Exercise input Start Marker

Lemma parse_company_page_shape (slug : pystr) (w : World) :
  exists d w',
    parse_company_page slug w = (Ok d, w')
    /\ (forall k, is_Some (d !! k) <-> k ∈ CSV_FIELDS)
    /\ d !! "slug" = Some slug
    /\ d !! "profile_url" = Some (profile_url slug)
    /\ net w' = net w
    /\ rows_written w' = rows_written w.
Proof.
  destruct (get_total (profile_url slug) w) as (r & w' & Hget & Hnet & Hrows).
  assert (initial_record slug (profile_url slug) !! "slug" = Some slug) as Hs.
  { unfold initial_record. by rewrite lookup_insert_ne, lookup_insert_eq. }
  assert (initial_record slug (profile_url slug) !! "profile_url"
          = Some (profile_url slug)) as Hp.
  { unfold initial_record. by rewrite lookup_insert_eq. }
  unfold parse_company_page. rewrite (bind_run _ _ _ _ _ Hget).
  destruct r as [soup|]; eexists _, w'; (split; [reflexivity|]); split_and!;
    try done.
  - intros k. apply extraction_keys, initial_record_keys.
  - rewrite extraction_identity by by left. done.
  - rewrite extraction_identity by by right. done.
  - apply initial_record_keys.
Qed.

(** X6: whatever the site answers, [parse_company_page] returns a record
    whose keys are exactly the fields of [CSV_FIELDS], in which [slug] is
    the slug it was given and [profile_url] is [BASE_URL/slug/]: the
    extraction never writes a key outside the schema and never overwrites
    these two. *)
Theorem parse_company_page_record (slug : pystr) (w : World) :
  exists d w',
    parse_company_page slug w = (Ok d, w')
    /\ (forall k, is_Some (d !! k) <-> k ∈ CSV_FIELDS)
    /\ d !! "slug" = Some slug
    /\ d !! "profile_url" = Some (BASE_URL ++ lit "/" ++ slug ++ lit "/").
Proof.
  destruct (parse_company_page_shape slug w) as (d & w' & H & Hk & Hs & Hp & _).
  by exists d, w'.
Qed.

Lemma backfill_keeps (d : gmap string pystr) (stub : Stub) (k : string) :
  is_Some (d !! k) -> is_Some (backfill d stub !! k).
Proof.
  intros Hd. unfold backfill.
  repeat first [done | apply insert_keeps | case_match].
Qed.

Lemma backfill_keys (d : gmap string pystr) (stub : Stub) :
  (forall k, is_Some (d !! k) <-> k ∈ CSV_FIELDS) ->
  forall k, is_Some (backfill d stub !! k) <-> k ∈ CSV_FIELDS.
Proof.
  intros Hd k. split; [|by intros ?%Hd%(backfill_keeps _ stub)].
  intros Hk.
  destruct (decide (k ∈ ["name"; "category"; "overall_rating"; "total_reviews"]))
    as [Hin|Hnot].
  - repeat (apply elem_of_cons in Hin as [->|Hin]; [literal_in|]).
    by apply elem_of_nil in Hin.
  - apply Hd. by rewrite <- (backfill_other d stub k).
Qed.

(** *** The decimal comma *)

Lemma insert_comma_free_other (d : gmap string pystr) (k : string) (v : pystr) :
  k ∉ decimal_fields -> comma_free d -> comma_free (<[k := v]> d).
Proof.
  intros Hk Hd k' Hk'. unfold getitem.
  rewrite lookup_total_insert_ne by (intros ->; done). by apply Hd.
Qed.

Lemma insert_comma_free_value (d : gmap string pystr) (k : string) (v : pystr) :
  44%N ∉ v -> comma_free d -> comma_free (<[k := v]> d).
Proof.
  intros Hv Hd k' Hk'. unfold getitem.
  destruct (decide (k = k')) as [->|Hne].
  - by rewrite lookup_total_insert_eq.
  - rewrite lookup_total_insert_ne by done. by apply Hd.
Qed.

Lemma foldl_comma_free {A} (step : gmap string pystr -> A -> gmap string pystr)
    (l : list A) (d : gmap string pystr) :
  (forall d x, comma_free d -> comma_free (step d x)) ->
  comma_free d -> comma_free (foldl step d l).
Proof.
  intros Hstep. revert d. induction l as [|x l IH]; intros d Hd; [done|].
  simpl. by apply IH, Hstep.
Qed.

Lemma pct_no_comma (s : pystr) : 44%N ∉ _pct s.
Proof.
  intros Hin. pose proof (pct_chars s) as Hc.
  rewrite Forall_forall in Hc. by destruct (Hc _ Hin) as [Hd|Hd].
Qed.

(** One step of a proof that an extraction keeps [comma_free]. *)
Ltac comma_free_step :=
  first [ assumption
        | apply insert_comma_free_value;
            [first [apply replace_comma_no_comma | apply pct_no_comma]|]
        | apply insert_comma_free_other; [unfold decimal_fields; literal_not_in|]
        | case_match ].

Lemma initial_record_comma_free (slug url : pystr) :
  comma_free (initial_record slug url).
Proof.
  intros k Hk. unfold decimal_fields in Hk. unfold getitem, initial_record.
  repeat (apply elem_of_cons in Hk as [->|Hk];
          [rewrite !lookup_total_insert_ne by done;
           apply (not_elem_of_nil (A:=N))|]).
  by apply elem_of_nil in Hk.
Qed.

Lemma extract_fields_comma_free soup (d : gmap string pystr) :
  comma_free d -> comma_free (extract_fields soup d).
Proof.
  intros Hd. unfold extract_fields.
  assert (comma_free (extract_name soup d)) as H1.
  { unfold extract_name. repeat comma_free_step. }
  assert (comma_free (extract_founded soup (extract_name soup d))) as H2.
  { unfold extract_founded. repeat comma_free_step. }
  set (d2 := extract_founded soup (extract_name soup d)) in *.
  assert (comma_free (extract_website soup d2)) as H3.
  { unfold extract_website. cbv zeta. repeat comma_free_step. }
  set (d3 := extract_website soup d2) in *.
  assert (comma_free (extract_social soup d3)) as H4.
  { unfold extract_social. cbn [foldl]. unfold social_step.
    repeat comma_free_step. }
  set (d4 := extract_social soup d3) in *.
  assert (comma_free (extract_rating soup d4)) as H5.
  { unfold extract_rating. cbv zeta. repeat comma_free_step. }
  set (d5 := extract_rating soup d4) in *.
  unfold extract_stats. cbv zeta. cbn [foldl]. unfold stat_step.
  repeat comma_free_step.
Qed.

Lemma extract_star_rows_comma_free soup (d : gmap string pystr) :
  comma_free d -> comma_free (extract_star_rows soup d).
Proof.
  unfold extract_star_rows. apply foldl_comma_free.
  intros d' row Hd'. unfold star_row_step. cbv zeta.
  repeat comma_free_step.
Qed.

Lemma extract_star_fallback_comma_free soup (d : gmap string pystr) :
  comma_free d -> comma_free (extract_star_fallback soup d).
Proof.
  unfold extract_star_fallback. apply foldl_comma_free.
  intros d' [star_n col] Hd'. unfold star_fallback_step.
  repeat comma_free_step.
Qed.

Lemma backfill_comma_free (d : gmap string pystr) (stub : Stub) :
  44%N ∉ stub_rating_listing stub -> comma_free d -> comma_free (backfill d stub).
Proof.
  intros Hs Hd. unfold backfill.
  repeat first [ assumption
               | apply insert_comma_free_value; [exact Hs|]
               | apply insert_comma_free_other;
                   [unfold decimal_fields; literal_not_in|]
               | case_match ].
Qed.

Lemma parse_company_page_shape_comma (slug : pystr) (w : World) :
  exists d w',
    parse_company_page slug w = (Ok d, w') /\ comma_free d.
Proof.
  destruct (get_total (profile_url slug) w) as (r & w' & Hget & _).
  unfold parse_company_page. rewrite (bind_run _ _ _ _ _ Hget).
  destruct r as [soup|]; eexists _, w'; (split; [reflexivity|]).
  - apply extract_star_fallback_comma_free, extract_star_rows_comma_free,
      extract_fields_comma_free, initial_record_comma_free.
  - apply initial_record_comma_free.
Qed.

(** What a written row is to the stub it was scraped for. *)
Lemma scrape_one_shape (stub : Stub) (w : World) :
  exists row w',
    scrape_one stub w = (Ok tt, w')
    /\ net w' = net w
    /\ rows_written w' = rows_written w ++ [row]
    /\ row !! "slug" = Some (stub_slug stub)
    /\ (forall k, is_Some (row !! k) <-> k ∈ CSV_FIELDS)
    /\ (44%N ∉ stub_rating_listing stub -> comma_free row).
Proof.
  unfold scrape_one. run_next.
  set (w1 := mkWorld _ _ _).
  destruct (parse_company_page_shape (stub_slug stub) w1)
    as (d & w2 & Hp & Hkeys & Hslug & _ & Hnet & Hrows).
  destruct (parse_company_page_shape_comma (stub_slug stub) w1)
    as (d' & w2' & Hp' & Hcomma).
  rewrite Hp in Hp'. injection Hp' as <- <-.
  rewrite (bind_run _ _ _ _ _ Hp). do 2 run_next.
  rewrite sleep_run. simpl.
  eexists _, _. split; [reflexivity|]. simpl. split_and!; [done| | | |].
  - rewrite !rows_written_snoc. simpl. rewrite !app_nil_r.
    f_equal. destruct w2 as [n2 r2 e2]. simpl in *.
    change (rows_written (mkWorld n2 r2 e2) = rows_written w).
    rewrite Hrows. subst w1. by rewrite rows_written_snoc, app_nil_r.
  - rewrite backfill_other; [done|]. literal_not_in.
  - by apply backfill_keys.
  - intros Hs. by apply backfill_comma_free.
Qed.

Exercise input End Marker

Each line of the listing that contains the word "done" must be copied.

**Result for this task:**
    try done.
  - rewrite extraction_identity by by left. done.
  - rewrite extraction_identity by by right. done.
  repeat first [done | apply insert_keeps | case_match].
  rewrite lookup_total_insert_ne by (intros ->; done). by apply Hd.
  - rewrite lookup_total_insert_ne by done. by apply Hd.
  intros Hstep. revert d. induction l as [|x l IH]; intros d Hd; [done|].
          [rewrite !lookup_total_insert_ne by done;
  eexists _, _. split; [reflexivity|]. simpl. split_and!; [done| | | |].
  - rewrite backfill_other; [done|]. literal_not_in.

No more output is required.